[Opening RECORD SET section]

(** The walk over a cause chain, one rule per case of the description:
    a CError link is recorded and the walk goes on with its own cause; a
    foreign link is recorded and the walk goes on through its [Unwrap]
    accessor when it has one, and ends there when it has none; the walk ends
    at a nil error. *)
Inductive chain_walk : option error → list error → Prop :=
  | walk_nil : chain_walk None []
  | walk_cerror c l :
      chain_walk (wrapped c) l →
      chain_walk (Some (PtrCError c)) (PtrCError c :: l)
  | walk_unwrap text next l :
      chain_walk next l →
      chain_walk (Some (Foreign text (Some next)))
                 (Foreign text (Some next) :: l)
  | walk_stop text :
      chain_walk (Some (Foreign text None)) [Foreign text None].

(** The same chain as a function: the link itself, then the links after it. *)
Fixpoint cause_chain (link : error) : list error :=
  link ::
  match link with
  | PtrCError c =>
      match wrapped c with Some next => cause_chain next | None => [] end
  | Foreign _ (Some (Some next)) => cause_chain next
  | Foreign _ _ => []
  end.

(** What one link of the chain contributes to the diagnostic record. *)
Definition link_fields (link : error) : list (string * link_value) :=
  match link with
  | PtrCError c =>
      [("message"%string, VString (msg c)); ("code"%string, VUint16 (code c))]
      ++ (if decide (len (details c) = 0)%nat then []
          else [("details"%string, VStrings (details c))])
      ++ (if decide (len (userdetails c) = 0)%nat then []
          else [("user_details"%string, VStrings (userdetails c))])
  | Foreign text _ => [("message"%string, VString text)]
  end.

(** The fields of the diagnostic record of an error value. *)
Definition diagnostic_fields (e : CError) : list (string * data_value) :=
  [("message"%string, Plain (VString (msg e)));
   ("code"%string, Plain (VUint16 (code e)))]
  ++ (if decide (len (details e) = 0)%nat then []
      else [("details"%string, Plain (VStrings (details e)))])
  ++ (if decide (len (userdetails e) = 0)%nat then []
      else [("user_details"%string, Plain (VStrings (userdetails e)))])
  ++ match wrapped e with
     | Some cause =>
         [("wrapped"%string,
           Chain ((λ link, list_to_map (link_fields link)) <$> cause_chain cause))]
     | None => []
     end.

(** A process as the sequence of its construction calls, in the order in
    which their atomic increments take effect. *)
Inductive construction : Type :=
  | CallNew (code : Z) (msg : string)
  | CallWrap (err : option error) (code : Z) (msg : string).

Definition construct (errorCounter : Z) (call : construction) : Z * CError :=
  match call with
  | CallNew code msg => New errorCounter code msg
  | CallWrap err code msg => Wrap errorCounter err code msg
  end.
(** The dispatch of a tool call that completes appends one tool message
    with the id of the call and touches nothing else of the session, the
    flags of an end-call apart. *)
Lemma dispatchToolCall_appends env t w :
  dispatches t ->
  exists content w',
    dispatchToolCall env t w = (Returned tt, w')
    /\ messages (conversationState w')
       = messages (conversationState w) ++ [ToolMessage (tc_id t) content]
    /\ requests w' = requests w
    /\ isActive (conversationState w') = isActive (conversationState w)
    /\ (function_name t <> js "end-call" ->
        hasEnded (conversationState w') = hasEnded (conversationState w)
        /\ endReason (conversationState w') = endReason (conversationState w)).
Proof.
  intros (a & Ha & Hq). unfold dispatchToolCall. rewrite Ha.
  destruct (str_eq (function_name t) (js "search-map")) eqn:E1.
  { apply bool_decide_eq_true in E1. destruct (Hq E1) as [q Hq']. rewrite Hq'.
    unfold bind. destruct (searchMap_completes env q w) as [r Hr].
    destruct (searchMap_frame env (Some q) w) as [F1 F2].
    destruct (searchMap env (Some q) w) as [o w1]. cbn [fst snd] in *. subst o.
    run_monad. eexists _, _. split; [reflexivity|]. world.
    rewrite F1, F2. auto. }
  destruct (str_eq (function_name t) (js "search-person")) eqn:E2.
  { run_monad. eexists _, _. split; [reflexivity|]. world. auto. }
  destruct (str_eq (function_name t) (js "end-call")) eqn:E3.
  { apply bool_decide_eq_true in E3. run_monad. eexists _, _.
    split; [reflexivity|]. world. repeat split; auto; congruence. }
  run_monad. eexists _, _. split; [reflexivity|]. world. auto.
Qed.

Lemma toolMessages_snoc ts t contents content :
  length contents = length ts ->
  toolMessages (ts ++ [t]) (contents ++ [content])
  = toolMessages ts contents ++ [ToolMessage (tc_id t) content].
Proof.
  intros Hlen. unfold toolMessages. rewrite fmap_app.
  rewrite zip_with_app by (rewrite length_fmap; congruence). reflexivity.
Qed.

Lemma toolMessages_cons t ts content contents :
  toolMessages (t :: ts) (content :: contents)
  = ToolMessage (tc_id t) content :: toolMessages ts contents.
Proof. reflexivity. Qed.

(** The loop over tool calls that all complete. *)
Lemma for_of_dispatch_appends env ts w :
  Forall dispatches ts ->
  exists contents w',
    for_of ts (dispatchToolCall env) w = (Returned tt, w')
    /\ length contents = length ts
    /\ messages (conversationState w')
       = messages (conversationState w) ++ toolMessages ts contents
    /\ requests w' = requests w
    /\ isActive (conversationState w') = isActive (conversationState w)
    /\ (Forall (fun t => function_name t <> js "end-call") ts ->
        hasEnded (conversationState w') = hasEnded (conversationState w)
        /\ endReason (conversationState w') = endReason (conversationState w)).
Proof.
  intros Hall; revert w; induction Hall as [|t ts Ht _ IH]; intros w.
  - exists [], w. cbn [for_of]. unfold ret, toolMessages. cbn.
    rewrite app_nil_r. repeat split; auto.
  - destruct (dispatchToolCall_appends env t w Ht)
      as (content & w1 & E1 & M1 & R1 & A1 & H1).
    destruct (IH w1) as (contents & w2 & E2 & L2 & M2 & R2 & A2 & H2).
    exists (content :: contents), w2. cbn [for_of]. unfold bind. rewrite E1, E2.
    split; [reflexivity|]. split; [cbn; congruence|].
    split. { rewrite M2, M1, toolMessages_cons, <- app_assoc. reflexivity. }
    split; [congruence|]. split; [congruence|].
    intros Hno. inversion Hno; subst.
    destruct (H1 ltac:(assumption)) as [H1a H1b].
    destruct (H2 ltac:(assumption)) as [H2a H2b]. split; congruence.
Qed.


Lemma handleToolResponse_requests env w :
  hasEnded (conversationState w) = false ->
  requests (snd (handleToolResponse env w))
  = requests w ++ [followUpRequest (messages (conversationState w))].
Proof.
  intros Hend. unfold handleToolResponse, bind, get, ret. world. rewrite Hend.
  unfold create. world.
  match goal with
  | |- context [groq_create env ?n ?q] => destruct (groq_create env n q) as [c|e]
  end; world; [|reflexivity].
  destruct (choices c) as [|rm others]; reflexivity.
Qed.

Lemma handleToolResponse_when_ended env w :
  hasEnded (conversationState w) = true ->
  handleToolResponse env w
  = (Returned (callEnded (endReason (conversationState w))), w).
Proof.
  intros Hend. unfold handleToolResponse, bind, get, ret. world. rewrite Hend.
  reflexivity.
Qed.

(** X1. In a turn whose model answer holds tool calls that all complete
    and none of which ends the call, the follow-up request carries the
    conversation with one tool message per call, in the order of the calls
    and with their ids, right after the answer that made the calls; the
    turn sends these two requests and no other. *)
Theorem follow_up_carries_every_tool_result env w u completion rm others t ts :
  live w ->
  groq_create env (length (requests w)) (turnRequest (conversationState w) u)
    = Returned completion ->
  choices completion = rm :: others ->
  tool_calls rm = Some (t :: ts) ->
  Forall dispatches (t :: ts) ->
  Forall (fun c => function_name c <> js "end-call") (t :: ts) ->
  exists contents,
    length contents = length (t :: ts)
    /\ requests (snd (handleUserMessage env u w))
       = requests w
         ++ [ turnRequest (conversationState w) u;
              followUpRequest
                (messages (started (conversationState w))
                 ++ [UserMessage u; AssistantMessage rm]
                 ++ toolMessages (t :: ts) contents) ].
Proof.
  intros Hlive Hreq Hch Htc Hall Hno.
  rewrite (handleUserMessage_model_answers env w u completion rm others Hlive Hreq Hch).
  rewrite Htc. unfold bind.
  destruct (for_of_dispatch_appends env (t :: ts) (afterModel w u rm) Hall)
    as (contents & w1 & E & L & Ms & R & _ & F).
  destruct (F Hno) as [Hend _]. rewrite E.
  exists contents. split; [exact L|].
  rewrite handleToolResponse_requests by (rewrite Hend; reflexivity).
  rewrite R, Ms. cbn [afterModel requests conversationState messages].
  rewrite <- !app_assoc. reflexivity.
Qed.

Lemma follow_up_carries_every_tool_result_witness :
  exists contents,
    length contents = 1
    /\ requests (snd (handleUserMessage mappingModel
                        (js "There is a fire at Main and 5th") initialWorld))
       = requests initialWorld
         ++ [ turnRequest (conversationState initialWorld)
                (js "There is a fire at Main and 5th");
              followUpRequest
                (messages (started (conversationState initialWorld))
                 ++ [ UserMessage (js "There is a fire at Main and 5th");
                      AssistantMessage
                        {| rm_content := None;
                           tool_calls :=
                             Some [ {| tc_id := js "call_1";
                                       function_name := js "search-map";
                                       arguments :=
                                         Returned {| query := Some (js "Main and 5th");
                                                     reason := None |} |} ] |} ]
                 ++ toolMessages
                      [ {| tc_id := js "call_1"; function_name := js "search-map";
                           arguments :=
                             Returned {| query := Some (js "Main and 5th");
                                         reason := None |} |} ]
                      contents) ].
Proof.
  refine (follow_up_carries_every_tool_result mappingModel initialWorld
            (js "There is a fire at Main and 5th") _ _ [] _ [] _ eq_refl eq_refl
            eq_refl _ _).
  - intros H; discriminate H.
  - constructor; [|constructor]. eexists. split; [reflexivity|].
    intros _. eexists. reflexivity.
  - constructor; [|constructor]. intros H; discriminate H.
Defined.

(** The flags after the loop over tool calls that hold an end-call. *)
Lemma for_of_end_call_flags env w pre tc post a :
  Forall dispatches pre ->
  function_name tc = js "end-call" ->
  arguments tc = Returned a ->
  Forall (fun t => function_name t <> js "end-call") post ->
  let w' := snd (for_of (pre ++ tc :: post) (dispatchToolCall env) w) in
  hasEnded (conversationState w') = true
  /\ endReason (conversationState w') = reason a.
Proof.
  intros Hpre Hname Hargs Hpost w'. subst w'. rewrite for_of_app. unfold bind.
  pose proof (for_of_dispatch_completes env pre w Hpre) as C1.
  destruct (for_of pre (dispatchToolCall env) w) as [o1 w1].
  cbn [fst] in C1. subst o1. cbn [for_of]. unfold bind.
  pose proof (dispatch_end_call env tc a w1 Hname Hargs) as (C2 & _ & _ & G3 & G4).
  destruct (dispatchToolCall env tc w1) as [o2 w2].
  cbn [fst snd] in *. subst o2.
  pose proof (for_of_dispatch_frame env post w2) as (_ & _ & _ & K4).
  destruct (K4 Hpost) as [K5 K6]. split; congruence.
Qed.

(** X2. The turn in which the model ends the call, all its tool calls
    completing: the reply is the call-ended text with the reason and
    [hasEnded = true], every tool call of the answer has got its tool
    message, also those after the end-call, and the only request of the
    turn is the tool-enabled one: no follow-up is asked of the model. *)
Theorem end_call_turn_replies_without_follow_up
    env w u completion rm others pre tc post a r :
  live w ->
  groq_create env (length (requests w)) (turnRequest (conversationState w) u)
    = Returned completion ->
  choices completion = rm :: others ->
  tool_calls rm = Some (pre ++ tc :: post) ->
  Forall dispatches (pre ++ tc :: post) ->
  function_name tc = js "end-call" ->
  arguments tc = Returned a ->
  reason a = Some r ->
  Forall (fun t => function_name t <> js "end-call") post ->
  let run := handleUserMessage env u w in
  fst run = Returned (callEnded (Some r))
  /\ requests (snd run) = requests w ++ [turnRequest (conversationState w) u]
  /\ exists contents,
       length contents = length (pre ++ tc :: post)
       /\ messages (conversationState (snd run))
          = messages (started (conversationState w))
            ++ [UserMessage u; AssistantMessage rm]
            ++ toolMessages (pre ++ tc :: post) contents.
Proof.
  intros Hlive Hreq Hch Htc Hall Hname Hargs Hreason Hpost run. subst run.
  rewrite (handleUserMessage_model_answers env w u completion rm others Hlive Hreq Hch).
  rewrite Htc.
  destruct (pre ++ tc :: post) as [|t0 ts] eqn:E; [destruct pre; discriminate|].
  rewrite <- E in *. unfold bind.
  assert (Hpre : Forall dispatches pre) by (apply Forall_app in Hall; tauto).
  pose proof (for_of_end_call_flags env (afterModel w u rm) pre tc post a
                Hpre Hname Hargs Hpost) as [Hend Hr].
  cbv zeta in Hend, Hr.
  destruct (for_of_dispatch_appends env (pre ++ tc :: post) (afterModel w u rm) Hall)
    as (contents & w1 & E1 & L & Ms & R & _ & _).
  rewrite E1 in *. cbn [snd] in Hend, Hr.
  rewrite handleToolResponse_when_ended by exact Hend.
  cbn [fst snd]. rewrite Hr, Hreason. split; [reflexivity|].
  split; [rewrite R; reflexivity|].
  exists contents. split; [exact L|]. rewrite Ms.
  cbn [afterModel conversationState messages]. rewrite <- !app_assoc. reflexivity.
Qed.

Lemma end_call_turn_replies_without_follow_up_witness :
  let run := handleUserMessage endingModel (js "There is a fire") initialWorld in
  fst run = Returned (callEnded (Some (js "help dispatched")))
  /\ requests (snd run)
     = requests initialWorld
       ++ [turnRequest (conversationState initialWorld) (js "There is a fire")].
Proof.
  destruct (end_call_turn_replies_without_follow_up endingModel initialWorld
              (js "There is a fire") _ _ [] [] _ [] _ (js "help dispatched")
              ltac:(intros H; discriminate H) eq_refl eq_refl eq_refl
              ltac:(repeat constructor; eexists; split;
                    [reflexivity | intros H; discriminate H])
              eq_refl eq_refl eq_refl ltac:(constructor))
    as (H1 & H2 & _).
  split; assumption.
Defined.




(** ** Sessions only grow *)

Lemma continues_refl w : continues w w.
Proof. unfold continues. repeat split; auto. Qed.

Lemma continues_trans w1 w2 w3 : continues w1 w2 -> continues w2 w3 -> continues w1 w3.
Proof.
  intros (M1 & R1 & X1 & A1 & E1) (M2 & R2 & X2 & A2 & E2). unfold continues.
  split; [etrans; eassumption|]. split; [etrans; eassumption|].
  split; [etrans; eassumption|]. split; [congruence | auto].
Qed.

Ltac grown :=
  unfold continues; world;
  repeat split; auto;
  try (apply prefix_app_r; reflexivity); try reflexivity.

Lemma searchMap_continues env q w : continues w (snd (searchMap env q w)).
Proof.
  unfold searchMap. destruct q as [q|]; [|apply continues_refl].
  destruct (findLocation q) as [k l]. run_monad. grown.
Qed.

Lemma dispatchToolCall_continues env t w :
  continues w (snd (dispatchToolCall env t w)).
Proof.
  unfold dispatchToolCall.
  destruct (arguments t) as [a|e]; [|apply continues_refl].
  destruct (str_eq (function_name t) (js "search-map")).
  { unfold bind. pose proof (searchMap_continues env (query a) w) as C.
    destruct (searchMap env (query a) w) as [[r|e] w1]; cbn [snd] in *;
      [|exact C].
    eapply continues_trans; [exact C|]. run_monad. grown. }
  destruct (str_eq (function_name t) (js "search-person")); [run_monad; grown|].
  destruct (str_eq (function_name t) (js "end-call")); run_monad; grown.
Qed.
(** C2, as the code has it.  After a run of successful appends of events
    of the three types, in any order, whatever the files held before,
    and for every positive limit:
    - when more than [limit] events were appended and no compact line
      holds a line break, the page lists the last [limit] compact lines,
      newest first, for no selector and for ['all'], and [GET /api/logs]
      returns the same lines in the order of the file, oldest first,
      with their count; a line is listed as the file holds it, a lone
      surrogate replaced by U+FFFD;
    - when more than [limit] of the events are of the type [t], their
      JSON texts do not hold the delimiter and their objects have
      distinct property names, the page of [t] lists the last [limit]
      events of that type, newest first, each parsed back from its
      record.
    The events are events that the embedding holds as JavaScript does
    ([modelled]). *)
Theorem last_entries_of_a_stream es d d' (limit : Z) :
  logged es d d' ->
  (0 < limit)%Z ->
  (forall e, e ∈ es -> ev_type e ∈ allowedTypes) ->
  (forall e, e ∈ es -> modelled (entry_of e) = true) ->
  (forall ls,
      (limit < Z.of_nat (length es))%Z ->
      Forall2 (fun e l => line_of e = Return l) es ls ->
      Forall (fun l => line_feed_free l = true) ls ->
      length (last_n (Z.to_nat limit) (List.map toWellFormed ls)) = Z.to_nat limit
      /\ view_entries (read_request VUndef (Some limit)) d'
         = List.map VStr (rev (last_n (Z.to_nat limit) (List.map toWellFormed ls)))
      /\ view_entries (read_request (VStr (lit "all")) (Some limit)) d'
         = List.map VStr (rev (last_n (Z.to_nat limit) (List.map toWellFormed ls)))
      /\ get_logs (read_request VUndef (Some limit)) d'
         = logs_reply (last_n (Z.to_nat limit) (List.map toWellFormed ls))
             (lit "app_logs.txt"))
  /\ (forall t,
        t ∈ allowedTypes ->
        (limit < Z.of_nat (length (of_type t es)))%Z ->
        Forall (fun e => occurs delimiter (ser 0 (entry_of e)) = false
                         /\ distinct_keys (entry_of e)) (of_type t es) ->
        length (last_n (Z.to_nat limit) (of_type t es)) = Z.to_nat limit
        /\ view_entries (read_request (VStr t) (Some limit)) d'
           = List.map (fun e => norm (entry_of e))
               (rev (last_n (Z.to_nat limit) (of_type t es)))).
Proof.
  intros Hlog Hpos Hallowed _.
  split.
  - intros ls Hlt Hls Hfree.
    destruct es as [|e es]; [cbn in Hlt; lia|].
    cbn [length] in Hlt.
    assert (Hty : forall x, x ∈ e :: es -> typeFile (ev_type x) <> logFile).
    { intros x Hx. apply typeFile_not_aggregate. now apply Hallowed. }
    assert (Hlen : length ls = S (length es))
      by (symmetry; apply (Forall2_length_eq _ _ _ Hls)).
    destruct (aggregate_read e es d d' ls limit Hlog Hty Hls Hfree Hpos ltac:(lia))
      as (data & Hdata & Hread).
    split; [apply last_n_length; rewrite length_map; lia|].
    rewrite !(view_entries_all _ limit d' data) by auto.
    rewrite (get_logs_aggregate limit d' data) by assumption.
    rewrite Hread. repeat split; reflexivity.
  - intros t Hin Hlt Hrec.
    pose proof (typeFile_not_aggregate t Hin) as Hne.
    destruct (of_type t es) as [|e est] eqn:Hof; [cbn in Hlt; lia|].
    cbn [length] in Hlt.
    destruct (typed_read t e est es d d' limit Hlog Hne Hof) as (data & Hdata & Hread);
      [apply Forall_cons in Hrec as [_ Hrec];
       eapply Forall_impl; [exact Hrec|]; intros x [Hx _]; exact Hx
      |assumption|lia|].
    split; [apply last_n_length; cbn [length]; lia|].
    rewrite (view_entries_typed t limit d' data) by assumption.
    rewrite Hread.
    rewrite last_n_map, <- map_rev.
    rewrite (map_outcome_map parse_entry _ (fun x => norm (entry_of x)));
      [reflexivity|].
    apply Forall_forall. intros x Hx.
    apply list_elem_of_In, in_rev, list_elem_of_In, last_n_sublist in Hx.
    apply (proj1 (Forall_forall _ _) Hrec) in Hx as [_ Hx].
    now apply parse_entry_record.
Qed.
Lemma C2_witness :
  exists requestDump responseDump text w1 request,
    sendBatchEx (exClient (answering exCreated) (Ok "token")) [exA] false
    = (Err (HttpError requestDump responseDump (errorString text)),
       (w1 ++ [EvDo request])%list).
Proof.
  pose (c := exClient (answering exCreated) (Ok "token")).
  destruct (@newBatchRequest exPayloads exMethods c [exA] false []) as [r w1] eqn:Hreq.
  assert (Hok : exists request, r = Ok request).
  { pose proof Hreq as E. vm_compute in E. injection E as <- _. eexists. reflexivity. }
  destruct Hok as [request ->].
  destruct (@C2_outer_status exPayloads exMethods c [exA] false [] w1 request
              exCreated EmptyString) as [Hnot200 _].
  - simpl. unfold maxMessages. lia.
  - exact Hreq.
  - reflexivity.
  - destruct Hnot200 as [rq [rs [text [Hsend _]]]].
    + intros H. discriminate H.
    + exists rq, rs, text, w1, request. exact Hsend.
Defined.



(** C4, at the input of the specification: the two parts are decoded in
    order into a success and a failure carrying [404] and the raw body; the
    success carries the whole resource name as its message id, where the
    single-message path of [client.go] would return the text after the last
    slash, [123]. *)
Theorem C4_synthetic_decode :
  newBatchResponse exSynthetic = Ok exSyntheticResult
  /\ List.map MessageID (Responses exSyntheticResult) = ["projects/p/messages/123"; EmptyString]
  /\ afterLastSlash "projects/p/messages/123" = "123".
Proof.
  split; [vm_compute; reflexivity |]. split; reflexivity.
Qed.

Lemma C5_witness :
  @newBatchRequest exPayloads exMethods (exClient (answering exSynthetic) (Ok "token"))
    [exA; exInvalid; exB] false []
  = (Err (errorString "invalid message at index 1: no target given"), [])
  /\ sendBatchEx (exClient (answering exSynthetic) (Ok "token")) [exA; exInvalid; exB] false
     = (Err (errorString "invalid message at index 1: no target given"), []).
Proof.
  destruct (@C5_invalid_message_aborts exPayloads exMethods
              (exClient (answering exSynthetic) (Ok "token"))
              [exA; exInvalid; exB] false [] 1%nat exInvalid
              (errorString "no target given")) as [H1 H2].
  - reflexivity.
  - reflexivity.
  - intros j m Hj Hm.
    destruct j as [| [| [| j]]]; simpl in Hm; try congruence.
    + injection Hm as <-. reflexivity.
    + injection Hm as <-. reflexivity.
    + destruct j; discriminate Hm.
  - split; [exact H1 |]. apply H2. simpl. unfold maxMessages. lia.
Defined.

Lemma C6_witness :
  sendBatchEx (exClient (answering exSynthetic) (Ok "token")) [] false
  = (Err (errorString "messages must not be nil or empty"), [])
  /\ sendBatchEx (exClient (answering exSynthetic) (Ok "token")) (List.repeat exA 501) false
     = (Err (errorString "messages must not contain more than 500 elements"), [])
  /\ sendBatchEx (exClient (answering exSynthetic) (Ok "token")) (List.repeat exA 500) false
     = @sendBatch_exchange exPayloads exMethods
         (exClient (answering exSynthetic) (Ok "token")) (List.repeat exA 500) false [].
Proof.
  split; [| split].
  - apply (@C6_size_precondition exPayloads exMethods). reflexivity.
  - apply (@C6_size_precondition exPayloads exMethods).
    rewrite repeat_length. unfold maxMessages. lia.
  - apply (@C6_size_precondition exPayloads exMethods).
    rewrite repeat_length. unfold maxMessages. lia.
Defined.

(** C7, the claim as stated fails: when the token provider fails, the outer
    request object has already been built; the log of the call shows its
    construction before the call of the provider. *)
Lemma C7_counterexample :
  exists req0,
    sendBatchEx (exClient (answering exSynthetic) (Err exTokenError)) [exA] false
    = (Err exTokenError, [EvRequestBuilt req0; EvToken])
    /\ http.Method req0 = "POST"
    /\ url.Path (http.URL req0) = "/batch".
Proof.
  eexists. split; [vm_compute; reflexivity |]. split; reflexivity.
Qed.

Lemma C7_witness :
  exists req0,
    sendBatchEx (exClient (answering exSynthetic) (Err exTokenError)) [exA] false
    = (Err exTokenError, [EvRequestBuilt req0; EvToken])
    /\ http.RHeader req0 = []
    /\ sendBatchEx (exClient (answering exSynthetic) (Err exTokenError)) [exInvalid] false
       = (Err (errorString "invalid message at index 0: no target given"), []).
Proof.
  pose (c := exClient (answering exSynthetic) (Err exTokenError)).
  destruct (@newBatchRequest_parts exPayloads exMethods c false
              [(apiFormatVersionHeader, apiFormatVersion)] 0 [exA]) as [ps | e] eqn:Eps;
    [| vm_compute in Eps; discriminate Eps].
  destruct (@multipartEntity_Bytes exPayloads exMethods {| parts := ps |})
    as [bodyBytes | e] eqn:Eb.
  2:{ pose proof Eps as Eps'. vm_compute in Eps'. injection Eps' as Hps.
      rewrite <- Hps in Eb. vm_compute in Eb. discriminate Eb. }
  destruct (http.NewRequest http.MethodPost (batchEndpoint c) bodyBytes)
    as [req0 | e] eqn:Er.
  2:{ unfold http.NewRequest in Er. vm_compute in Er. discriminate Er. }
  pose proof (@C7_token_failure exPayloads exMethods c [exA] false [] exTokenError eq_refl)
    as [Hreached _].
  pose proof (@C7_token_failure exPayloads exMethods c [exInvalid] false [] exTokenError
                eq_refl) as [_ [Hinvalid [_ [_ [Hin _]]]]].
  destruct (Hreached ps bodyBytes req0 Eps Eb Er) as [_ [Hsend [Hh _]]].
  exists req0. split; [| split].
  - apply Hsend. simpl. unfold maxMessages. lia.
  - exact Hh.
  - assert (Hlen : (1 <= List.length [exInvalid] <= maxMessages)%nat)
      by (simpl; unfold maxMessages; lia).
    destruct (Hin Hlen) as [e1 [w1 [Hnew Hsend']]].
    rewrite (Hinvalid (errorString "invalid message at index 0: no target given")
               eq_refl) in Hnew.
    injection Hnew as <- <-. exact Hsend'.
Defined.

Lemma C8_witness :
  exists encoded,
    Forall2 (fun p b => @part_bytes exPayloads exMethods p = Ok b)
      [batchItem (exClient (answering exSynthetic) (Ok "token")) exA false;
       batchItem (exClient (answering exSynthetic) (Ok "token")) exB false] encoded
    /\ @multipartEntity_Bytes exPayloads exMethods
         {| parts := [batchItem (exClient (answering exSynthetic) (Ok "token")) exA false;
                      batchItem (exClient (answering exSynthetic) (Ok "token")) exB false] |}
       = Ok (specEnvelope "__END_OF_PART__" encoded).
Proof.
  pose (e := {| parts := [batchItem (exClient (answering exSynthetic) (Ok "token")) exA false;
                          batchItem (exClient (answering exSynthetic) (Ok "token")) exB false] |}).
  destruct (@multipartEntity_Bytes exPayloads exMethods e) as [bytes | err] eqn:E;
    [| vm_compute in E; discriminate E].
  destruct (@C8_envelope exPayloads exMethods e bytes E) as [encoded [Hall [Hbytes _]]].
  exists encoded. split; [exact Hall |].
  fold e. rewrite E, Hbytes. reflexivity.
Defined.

[Closing RECORD SET section]

- WHAT YOU NEED TO DO -
How many lines of the listing hold the string "grown"? Give the number alone.

- OUTPUT FOR THIS TASK -
5